Your task. Give back every entry below, unchanged.

*** Opening Supplied records ***

Lemma row_times_column (a d : list R) :
  a <> [] -> length a = length d ->
  matmul_ [a] (column d) = Some (scalar (dot a d)).
Proof.
  intros Ha Hlen.
  assert (Hd : d <> []) by (destruct a, d; try discriminate; congruence).
  unfold matmul_; simpl ncols.
  rewrite length_column, Hlen, Nat.eqb_refl.
  now rewrite (transpose_column Hd).
Qed.

Lemma dot_nonneg (u v : list R) :
  Forall (fun x => 0 <= x)%R u -> Forall (fun x => 0 <= x)%R v ->
  (0 <= dot u v)%R.
Proof.
  intros Hu; revert v; induction Hu as [|a u Ha Hu IH]; intros v Hv.
  - unfold dot; simpl; lra.
  - destruct Hv as [|x v Hx Hv]; [unfold dot; simpl; lra|].
    rewrite dot_cons.
    specialize (IH v Hv).
    pose proof (Rmult_le_pos a x Ha Hx); lra.
Qed.

Lemma dot_zero_l (u v : list R) :
  Forall (fun x => x = 0%R) u -> dot u v = 0%R.
Proof.
  intros Hu; revert v; induction Hu as [|a u Ha Hu IH]; intros v;
    [reflexivity|].
  destruct v as [|x v]; [reflexivity|].
  rewrite dot_cons, IH, Ha; lra.
Qed.

Lemma dot_zero_r (u v : list R) :
  Forall (fun x => x = 0%R) v -> dot u v = 0%R.
Proof.
  intros Hv; revert u; induction Hv as [|x v Hx Hv IH]; intros u.
  - destruct u; reflexivity.
  - destruct u as [|a u]; [reflexivity|].
    rewrite dot_cons, IH, Hx; lra.
Qed.

Lemma differences_zero (bs : list R) :
  Forall (fun x => x = 0%R)
         (map (fun p => fst p - snd p)%R (combine bs bs)).
Proof.
  induction bs as [|b bs IH]; simpl; constructor; [lra | assumption].
Qed.
(** C1 (header invariant after every operation; in particular after
    [clear()]).  The code breaks it: on [page<128>], the constructor and
    [insert] keep [0 <= free_region_start <= free_region_end <= data_size],
    but [clear()] sets [free_region_end] to 128 while [data_size] is 124,
    and the next [insert] stores past the end of the buffer. *)
Theorem clear_breaks_header_invariant :
  let p0 := page_ctor 128 (repeat x00 124) in
  let p1 := snd (insert 128 p0 (ascii_bytes "Hello")) in
  header_invariant 128 p0
  /\ header_invariant 128 p1
  /\ data_size 128 = 124
  /\ free_region_end (m_header (clear 128 p1)) = 128
  /\ ~ header_invariant 128 (clear 128 p1)
  /\ fst (insert 128 (clear 128 p1) (ascii_bytes "Hello")) = Undefined.
Proof.
  cbv zeta. unfold header_invariant.
  repeat split; try (vm_compute; congruence).
  intros (_ & _ & Hend). vm_compute in Hend. congruence.
Qed.

(** C2 ([clear()] restores the header of a freshly constructed page).  The
    code does not: on [page<128>] a new page has the header (4, 124) and
    120 free bytes, the cleared page the header (4, 128) and 124 free bytes.
    The record count is 0 and the buffer is untouched, as claimed. *)
Theorem clear_header_differs_from_new_page :
  let p0 := page_ctor 128 (repeat x00 124) in
  let p1 := snd (insert 128 p0 (ascii_bytes "Hello")) in
  m_header p0 = mk_header 4 124
  /\ m_header (clear 128 p1) = mk_header 4 128
  /\ free_space 128 p0 = 120
  /\ free_space 128 (clear 128 p1) = 124
  /\ size 128 (clear 128 p1) = 0
  /\ m_data (clear 128 p1) = m_data p1.
Proof. cbv zeta. repeat split; vm_compute; reflexivity. Qed.
(** X10.  A session name cannot add lines to the submission that initializes
    the session: when the constructor returns for a name, the one write it
    made is the frame of three lines that opens with [startContent:<id>],
    carries [initializeInterpreter] and the name with its newlines dropped on
    one line, and closes with [endContent:<id>]. *)
Theorem session_name_on_one_line (progress : nat -> nat) (patience : nat)
    (name : string) (host_arg : option string) (port_arg : nat) (w : World)
    (self : CcsJythonInterpreter) (w' : World) :
  init progress patience (Some name) host_arg port_arg w = Ok self w' ->
  let id := uuid_source w (uuid_count w) in
  all_chars is_dot id = true ->
  exists wire,
    sent w' = (sent w ++ [wire])%list /\
    split_nl wire =
      ["startContent:" ++ id; "initializeInterpreter " ++ remove_nl name;
       "endContent:" ++ id; ""].
Proof.
  intros H id Hid. unfold init in H.
  destruct (_socket_connection w) as [[] w1|eobj w1|] eqn:Hs; try discriminate.
  destruct (ClientProps.socket_connection_ok _ _ Hs)
    as (_ & Hsent & _ & Hus & Huc & _).
  match type of H with
  | context [syncExecution ?p ?f ?c ?x] =>
      destruct (syncExecution p f c x) as [r w2|e w2|] eqn:E; try discriminate;
      destruct (ScriptProps.syncExecution_ok _ _ _ _ _ _ E) as (_ & Hw & _);
      destruct (ScriptProps.sendInterpreterServer_world c x) as (_ & Hs2 & _)
  end.
  inversion H; subst w'. rewrite Hw.
  exists (framed id ("initializeInterpreter " ++ remove_nl name)). split.
  - rewrite Hs2. cbn [print with_stdout sent uuid_source uuid_count].
    unfold id. now rewrite Hsent, Hus, Huc.
  - rewrite framed_lines.
    rewrite split_nl_line
      by (apply all_chars_literal_app; [reflexivity | exact Hid]).
    rewrite split_nl_line
      by (apply all_chars_literal_app; [reflexivity | apply remove_nl_clean]).
    rewrite split_nl_line
      by (apply all_chars_literal_app; [reflexivity | exact Hid]).
    reflexivity.
Qed.

End VerboseProps.

(** ** The setup commands *)

Module CcsToolsProps.

Import Text CcsTools TextFacts.

Lemma od_get_set_same (key value : string) (d : OrderedDict) :
  od_get key (od_set key value d) = Some value.
Proof.
  induction d as [|[k v] d IH]; cbn [od_set od_get].
  - now rewrite String.eqb_refl.
  - destruct (String.eqb k key) eqn:E; cbn [od_get]; now rewrite E.
Qed.

Lemma od_get_set_other (key value k : string) (d : OrderedDict) :
  k <> key -> od_get k (od_set key value d) = od_get k d.
Proof.
  intros Hne. induction d as [|[k0 v0] d IH]; cbn [od_set od_get].
  - destruct (String.eqb_spec key k); [congruence | reflexivity].
  - destruct (String.eqb_spec k0 key) as [->|]; cbn [od_get].
    + destruct (String.eqb_spec key k); [congruence | reflexivity].
    + now rewrite IH.
Qed.

Lemma od_set_keys (key value : string) (d : OrderedDict) :
  map fst (od_set key value d) =
  match od_get key d with
  | Some _ => map fst d
  | None => (map fst d ++ [key])%list
  end.
Proof.
  induction d as [|[k v] d IH]; cbn [od_set od_get map app fst]; [reflexivity|].
  destruct (String.eqb_spec k key) as [->|]; cbn [map fst]; [reflexivity|].
  rewrite IH. now destruct (od_get key d).
Qed.

Lemma od_get_none_keys (key : string) (d : OrderedDict) :
  od_get key d = None -> ~ In key (map fst d).
Proof.
  induction d as [|[k v] d IH]; cbn [od_get map fst]; intros H [].
  - subst. now rewrite String.eqb_refl in H.
  - destruct (String.eqb k key); [discriminate | now apply IH].
Qed.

*** Closing Supplied records ***

Response to the task.
Lemma row_times_column (a d : list R) :
  a <> [] -> length a = length d ->
  matmul_ [a] (column d) = Some (scalar (dot a d)).
Proof.
  intros Ha Hlen.
  assert (Hd : d <> []) by (destruct a, d; try discriminate; congruence).
  unfold matmul_; simpl ncols.
  rewrite length_column, Hlen, Nat.eqb_refl.
  now rewrite (transpose_column Hd).
Qed.

Lemma dot_nonneg (u v : list R) :
  Forall (fun x => 0 <= x)%R u -> Forall (fun x => 0 <= x)%R v ->
  (0 <= dot u v)%R.
Proof.
  intros Hu; revert v; induction Hu as [|a u Ha Hu IH]; intros v Hv.
  - unfold dot; simpl; lra.
  - destruct Hv as [|x v Hx Hv]; [unfold dot; simpl; lra|].
    rewrite dot_cons.
    specialize (IH v Hv).
    pose proof (Rmult_le_pos a x Ha Hx); lra.
Qed.

Lemma dot_zero_l (u v : list R) :
  Forall (fun x => x = 0%R) u -> dot u v = 0%R.
Proof.
  intros Hu; revert v; induction Hu as [|a u Ha Hu IH]; intros v;
    [reflexivity|].
  destruct v as [|x v]; [reflexivity|].
  rewrite dot_cons, IH, Ha; lra.
Qed.

Lemma dot_zero_r (u v : list R) :
  Forall (fun x => x = 0%R) v -> dot u v = 0%R.
Proof.
  intros Hv; revert u; induction Hv as [|x v Hx Hv IH]; intros u.
  - destruct u; reflexivity.
  - destruct u as [|a u]; [reflexivity|].
    rewrite dot_cons, IH, Hx; lra.
Qed.

Lemma differences_zero (bs : list R) :
  Forall (fun x => x = 0%R)
         (map (fun p => fst p - snd p)%R (combine bs bs)).
Proof.
  induction bs as [|b bs IH]; simpl; constructor; [lra | assumption].
Qed.
(** C1 (header invariant after every operation; in particular after
    [clear()]).  The code breaks it: on [page<128>], the constructor and
    [insert] keep [0 <= free_region_start <= free_region_end <= data_size],
    but [clear()] sets [free_region_end] to 128 while [data_size] is 124,
    and the next [insert] stores past the end of the buffer. *)
Theorem clear_breaks_header_invariant :
  let p0 := page_ctor 128 (repeat x00 124) in
  let p1 := snd (insert 128 p0 (ascii_bytes "Hello")) in
  header_invariant 128 p0
  /\ header_invariant 128 p1
  /\ data_size 128 = 124
  /\ free_region_end (m_header (clear 128 p1)) = 128
  /\ ~ header_invariant 128 (clear 128 p1)
  /\ fst (insert 128 (clear 128 p1) (ascii_bytes "Hello")) = Undefined.
Proof.
  cbv zeta. unfold header_invariant.
  repeat split; try (vm_compute; congruence).
  intros (_ & _ & Hend). vm_compute in Hend. congruence.
Qed.

(** C2 ([clear()] restores the header of a freshly constructed page).  The
    code does not: on [page<128>] a new page has the header (4, 124) and
    120 free bytes, the cleared page the header (4, 128) and 124 free bytes.
    The record count is 0 and the buffer is untouched, as claimed. *)
Theorem clear_header_differs_from_new_page :
  let p0 := page_ctor 128 (repeat x00 124) in
  let p1 := snd (insert 128 p0 (ascii_bytes "Hello")) in
  m_header p0 = mk_header 4 124
  /\ m_header (clear 128 p1) = mk_header 4 128
  /\ free_space 128 p0 = 120
  /\ free_space 128 (clear 128 p1) = 124
  /\ size 128 (clear 128 p1) = 0
  /\ m_data (clear 128 p1) = m_data p1.
Proof. cbv zeta. repeat split; vm_compute; reflexivity. Qed.
(** X10.  A session name cannot add lines to the submission that initializes
    the session: when the constructor returns for a name, the one write it
    made is the frame of three lines that opens with [startContent:<id>],
    carries [initializeInterpreter] and the name with its newlines dropped on
    one line, and closes with [endContent:<id>]. *)
Theorem session_name_on_one_line (progress : nat -> nat) (patience : nat)
    (name : string) (host_arg : option string) (port_arg : nat) (w : World)
    (self : CcsJythonInterpreter) (w' : World) :
  init progress patience (Some name) host_arg port_arg w = Ok self w' ->
  let id := uuid_source w (uuid_count w) in
  all_chars is_dot id = true ->
  exists wire,
    sent w' = (sent w ++ [wire])%list /\
    split_nl wire =
      ["startContent:" ++ id; "initializeInterpreter " ++ remove_nl name;
       "endContent:" ++ id; ""].
Proof.
  intros H id Hid. unfold init in H.
  destruct (_socket_connection w) as [[] w1|eobj w1|] eqn:Hs; try discriminate.
  destruct (ClientProps.socket_connection_ok _ _ Hs)
    as (_ & Hsent & _ & Hus & Huc & _).
  match type of H with
  | context [syncExecution ?p ?f ?c ?x] =>
      destruct (syncExecution p f c x) as [r w2|e w2|] eqn:E; try discriminate;
      destruct (ScriptProps.syncExecution_ok _ _ _ _ _ _ E) as (_ & Hw & _);
      destruct (ScriptProps.sendInterpreterServer_world c x) as (_ & Hs2 & _)
  end.
  inversion H; subst w'. rewrite Hw.
  exists (framed id ("initializeInterpreter " ++ remove_nl name)). split.
  - rewrite Hs2. cbn [print with_stdout sent uuid_source uuid_count].
    unfold id. now rewrite Hsent, Hus, Huc.
  - rewrite framed_lines.
    rewrite split_nl_line
      by (apply all_chars_literal_app; [reflexivity | exact Hid]).
    rewrite split_nl_line
      by (apply all_chars_literal_app; [reflexivity | apply remove_nl_clean]).
    rewrite split_nl_line
      by (apply all_chars_literal_app; [reflexivity | exact Hid]).
    reflexivity.
Qed.

End VerboseProps.

(** ** The setup commands *)

Module CcsToolsProps.

Import Text CcsTools TextFacts.

Lemma od_get_set_same (key value : string) (d : OrderedDict) :
  od_get key (od_set key value d) = Some value.
Proof.
  induction d as [|[k v] d IH]; cbn [od_set od_get].
  - now rewrite String.eqb_refl.
  - destruct (String.eqb k key) eqn:E; cbn [od_get]; now rewrite E.
Qed.

Lemma od_get_set_other (key value k : string) (d : OrderedDict) :
  k <> key -> od_get k (od_set key value d) = od_get k d.
Proof.
  intros Hne. induction d as [|[k0 v0] d IH]; cbn [od_set od_get].
  - destruct (String.eqb_spec key k); [congruence | reflexivity].
  - destruct (String.eqb_spec k0 key) as [->|]; cbn [od_get].
    + destruct (String.eqb_spec key k); [congruence | reflexivity].
    + now rewrite IH.
Qed.

Lemma od_set_keys (key value : string) (d : OrderedDict) :
  map fst (od_set key value d) =
  match od_get key d with
  | Some _ => map fst d
  | None => (map fst d ++ [key])%list
  end.
Proof.
  induction d as [|[k v] d IH]; cbn [od_set od_get map app fst]; [reflexivity|].
  destruct (String.eqb_spec k key) as [->|]; cbn [map fst]; [reflexivity|].
  rewrite IH. now destruct (od_get key d).
Qed.

Lemma od_get_none_keys (key : string) (d : OrderedDict) :
  od_get key d = None -> ~ In key (map fst d).
Proof.
  induction d as [|[k v] d IH]; cbn [od_get map fst]; intros H [].
  - subst. now rewrite String.eqb_refl in H.
  - destruct (String.eqb k key); [discriminate | now apply IH].
Qed.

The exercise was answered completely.